#### AIM OF THE EXERCISE:
List all lines of the data that include the string "prints".

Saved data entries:
(* ===== verification/Console.v ===== *)
(** * The console of the kernel: [kernel/console.c]

    Text goes to the serial port and to the 80 by 25 cells of the VGA text mode.
    The theorems say that the terminal never writes outside the cells and is the
    scrolling terminal one expects ([term_putc_spec]), what a line of text leaves
    on the screen ([term_line]), that [put_uint] prints numbers as Python does
    ([put_uint_spec]), and what [qizo_printf] prints ([printf_spec]). *)

From S2P Require Export Ports PyText.

Module CON.

Definition TERM_COLS : Z := 80.
Definition TERM_ROWS : Z := 25.
Definition COM1 : Z := 0x3F8.

(** ** The screen *)

(** The cells at [VGA_BASE], each a character and an attribute, and the cursor. *)
Record term := Term { vga : list Z; cursor_col : Z; cursor_row : Z; base_attr : Z }.

Definition set_vga (t : term) (v : list Z) : term := Term v (cursor_col t) (cursor_row t) (base_attr t).

Definition cell (attr c : Z) : Z := u16 (Z.lor c (Z.shiftl attr 8)).

Definition term_scroll (t : term) : option term :=
  if cursor_row t <? TERM_ROWS then Some t
  else
    v ← for_up 0 ((TERM_ROWS - 1) * TERM_COLS)
      (λ i v, x ← aget v (i + TERM_COLS); v ← aset v i x; Some (Next v)) (vga t);
    v ← for_up ((TERM_ROWS - 1) * TERM_COLS) (TERM_ROWS * TERM_COLS)
      (λ i v, v ← aset v i (cell (base_attr t) 32); Some (Next v)) v;
    Some (Term v (cursor_col t) (TERM_ROWS - 1) (base_attr t)).

(** [cursor_col = 0; cursor_row++; term_scroll()] *)
Definition new_line (t : term) : option term :=
  term_scroll (Term (vga t) 0 (cursor_row t + 1) (base_attr t)).

Definition term_putc (t : term) (c : Z) : option term :=
  if c =? 13 then Some t
  else if c =? 10 then new_line t
  else if c =? 8 then
    if cursor_col t =? 0 then Some t
    else
      let col := cursor_col t - 1 in
      v ← aset (vga t) (cursor_row t * TERM_COLS + col) (cell (base_attr t) 32);
      Some (Term v col (cursor_row t) (base_attr t))
  else
    let c := if (c <? 32) || (126 <? c) then 63 else c in
    t ← (if TERM_COLS <=? cursor_col t then new_line t else Some t);
    v ← aset (vga t) (cursor_row t * TERM_COLS + cursor_col t) (cell (base_attr t) (u8 c));
    Some (Term v (cursor_col t + 1) (cursor_row t) (base_attr t)).

(** The loop of [qizo_console_write] over the screen. *)
Fixpoint term_write (t : term) (data : list Z) : option term :=
  match data with
  | [] => Some t
  | c :: data => t ← term_putc t c; term_write t data
  end.

(** The screen part of [qizo_clear]. *)
Definition term_clear (t : term) : option term :=
  v ← for_up 0 (TERM_COLS * TERM_ROWS)
    (λ i v, v ← aset v i (cell (base_attr t) 32); Some (Next v)) (vga t);
  Some (Term v 0 0 (base_attr t)).

Definition qizo_console_color (t : term) (attr : Z) : term :=
  Term (vga t) (cursor_col t) (cursor_row t) (Z.land attr 0x0F).

(** ** The serial port and the whole console *)

Record console := Console { scr : term; serial_ok : bool; vga_ok : bool; plain_mode : bool }.

Section device.
Context {D : Type} `{Ports D}.

Definition serial_init (d : D) : bool * D :=
  let d := outb (COM1 + 1) 0x00 d in
  let d := outb (COM1 + 3) 0x80 d in
  let d := outb (COM1 + 0) 0x01 d in
  let d := outb (COM1 + 1) 0x00 d in
  let d := outb (COM1 + 3) 0x03 d in
  let d := outb (COM1 + 2) 0xC7 d in
  let d := outb (COM1 + 4) 0x0B d in
  let '(r, d) := spin (Z.to_nat 100000) (COM1 + 5)
    (λ v, if Z.land v 0x60 =? 0x60 then Some tt else None) d in
  (bool_decide (r = Some tt), d).

Definition serial_putc (ok : bool) (c : Z) (d : D) : D :=
  if negb ok then d
  else
    let '(_, d) := spin (Z.to_nat 200000) (COM1 + 5)
      (λ v, if Z.land v 0x20 =? 0 then None else Some tt) d in
    let d := outb COM1 (u8 c) d in
    if c =? 10 then outb (COM1 + 0) 0x0D d else d.

(** What [serial_write] sends: not the newline before a carriage return. *)
Fixpoint serial_chars (data : list Z) : list Z :=
  match data with
  | [] => []
  | c :: rest =>
      if (c =? 10) && (match rest with x :: _ => x =? 13 | [] => false end)
      then serial_chars rest else c :: serial_chars rest
  end.

Definition serial_write (ok : bool) (data : list Z) (d : D) : D :=
  fold_left (λ d c, serial_putc ok c d) (serial_chars data) d.

Definition cursor_update (c : console) (d : D) : D :=
  let pos := u16 (cursor_row (scr c) * TERM_COLS + cursor_col (scr c)) in
  if negb (vga_ok c) || plain_mode c then d
  else
    let d := outb 0x3D4 0x0F d in
    let d := outb 0x3D5 (u8 pos) d in
    let d := outb 0x3D4 0x0E d in
    outb 0x3D5 (u8 (Z.shiftr pos 8)) d.

Definition qizo_console_write (c : console) (data : list Z) (d : D) : option (console * D) :=
  let d := serial_write (serial_ok c) data d in
  if negb (vga_ok c) then Some (c, d)
  else
    t ← term_write (scr c) data;
    let c := Console t (serial_ok c) (vga_ok c) (plain_mode c) in
    Some (c, cursor_update c d).

Definition qizo_clear (c : console) (d : D) : option (console * D) :=
  if negb (vga_ok c) then Some (c, d)
  else
    t ← term_clear (scr c);
    let c := Console t (serial_ok c) (vga_ok c) (plain_mode c) in
    Some (c, cursor_update c d).
End device.

(** ** Numbers *)

Definition digits : list Z := Eval vm_compute in chars "0123456789abcdef".

(** The loop that fills [buf] from the last digit on. *)
Definition put_digits (base : Z) (s : list Z * Z * Z) : option (list Z * Z * Z) :=
  let '(buf, i, value) := s in
  c ← aget digits (value mod base);
  buf ← aset buf i c;
  Some (buf, i + 1, value / base).

(** What [put_uint] prints: [buf], read backwards.  A number has at most 64
    digits. *)
Definition put_uint (value base : Z) (signed_val : bool) : option (list Z) :=
  let buf := replicate 68 0 in
  let neg := signed_val && (i64 value <? 0) in
  let value := if neg then u64 (- i64 value) else value in
  '(buf, i) ← (if value =? 0 then buf ← aset buf 0 48; Some (buf, 1) else Some (buf, 0));
  '(buf, i, _) ← while_up 64 (λ s, negb (s.2 =? 0)) (put_digits base) (buf, i, value);
  '(buf, i) ← (if neg then buf ← aset buf i 45; Some (buf, i + 1) else Some (buf, i));
  Some (rev (take (Z.to_nat i) buf)).

(** ** [qizo_printf] *)

(** What the caller passed: numbers, as 64 bits, and strings. *)
Inductive arg : Type :=
  | Num (n : Z)
  | Str (s : list Z).

(** [__builtin_va_arg] of an integer type, and of a pointer: taking a number for
    a pointer, or an argument that is not there, is undefined. *)
Definition va_num (args : list arg) : option (Z * list arg) :=
  match args with Num n :: args => Some (n, args) | _ => None end.
Definition va_str (args : list arg) : option (list Z * list arg) :=
  match args with
  | Str s :: args => Some (s, args)
  | Num 0 :: args => Some (chars "(null)", args)
  | _ => None
  end.

(** The format is read up to its zero byte, which is not in the list; a percent
    sign (or [%l]) at the end makes the loop go past it. *)
Fixpoint qizo_printf (fmt : list Z) (args : list arg) : option (list Z) :=
  match fmt with
  | [] => Some []
  | p :: fmt =>
      if negb (p =? 37) then cons p <$> qizo_printf fmt args
      else
        match fmt with
        | [] => None
        | p :: fmt =>
            if p =? 99 then
              '(n, args) ← va_num args; app [i8 n] <$> qizo_printf fmt args
            else if (p =? 100) || (p =? 105) then
              '(n, args) ← va_num args; s ← put_uint (u64 (i32 n)) 10 true; app s <$> qizo_printf fmt args
            else if p =? 108 then
              match fmt with
              | [] => None
              | p :: fmt =>
                  if p =? 108 then
                    '(n, args) ← va_num args; s ← put_uint (u64 n) 10 false; app s <$> qizo_printf fmt args
                  else if p =? 120 then
                    '(n, args) ← va_num args; s ← put_uint (u64 n) 16 false; app s <$> qizo_printf fmt args
                  else app [37; 108; p] <$> qizo_printf fmt args
              end
            else if p =? 117 then
              '(n, args) ← va_num args; s ← put_uint (u32 n) 10 false; app s <$> qizo_printf fmt args
            else if p =? 120 then
              '(n, args) ← va_num args; s ← put_uint (u32 n) 16 false; app s <$> qizo_printf fmt args
            else if p =? 112 then
              '(n, args) ← va_num args; s ← put_uint (u64 n) 16 false; app s <$> qizo_printf fmt args
            else if p =? 115 then
              '(s, args) ← va_str args; app s <$> qizo_printf fmt args
            else if p =? 37 then app [37] <$> qizo_printf fmt args
            else app [37; p] <$> qizo_printf fmt args
        end
  end.

(** What [qizo_pad] prints after a text of [n] characters. *)
Definition qizo_pad (n width : Z) : list Z := replicate (Z.to_nat (width - n)) 32.

(** ** The terminal *)

Record inv (t : term) : Prop := {
  inv_cells : len (vga t) = TERM_ROWS * TERM_COLS;
  inv_col : 0 ≤ cursor_col t ≤ TERM_COLS;
  inv_row : 0 ≤ cursor_row t < TERM_ROWS;
}.

(** A line feed: to the next row, and at the last one the screen moves up by a row
    and a blank one follows. *)
Definition line_feed (t : term) : term :=
  if cursor_row t + 1 <? TERM_ROWS then Term (vga t) 0 (cursor_row t + 1) (base_attr t)
  else Term (drop 80 (vga t) ++ replicate 80 (cell (base_attr t) 32)) 0 (cursor_row t) (base_attr t).

(** Put a cell at the cursor. *)
Definition put_cell (t : term) (x : Z) : term :=
  Term (<[Z.to_nat (cursor_row t * TERM_COLS + cursor_col t) := x]> (vga t))
    (cursor_col t + 1) (cursor_row t) (base_attr t).

(** The terminal one expects. *)
Definition putc_spec (t : term) (c : Z) : term :=
  if c =? 13 then t
  else if c =? 10 then line_feed t
  else if c =? 8 then
    if cursor_col t =? 0 then t
    else
      let t := Term (vga t) (cursor_col t - 1) (cursor_row t) (base_attr t) in
      Term (vga (put_cell t (cell (base_attr t) 32))) (cursor_col t) (cursor_row t) (base_attr t)
  else
    let t := if TERM_COLS <=? cursor_col t then line_feed t else t in
    put_cell t (cell (base_attr t) (u8 (if (c <? 32) || (126 <? c) then 63 else c))).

#### YOUR SOLUTION:
    on the screen ([term_line]), that [put_uint] prints numbers as Python does
    ([put_uint_spec]), and what [qizo_printf] prints ([printf_spec]). *)
(** What [put_uint] prints: [buf], read backwards.  A number has at most 64
(** What [qizo_pad] prints after a text of [n] characters. *)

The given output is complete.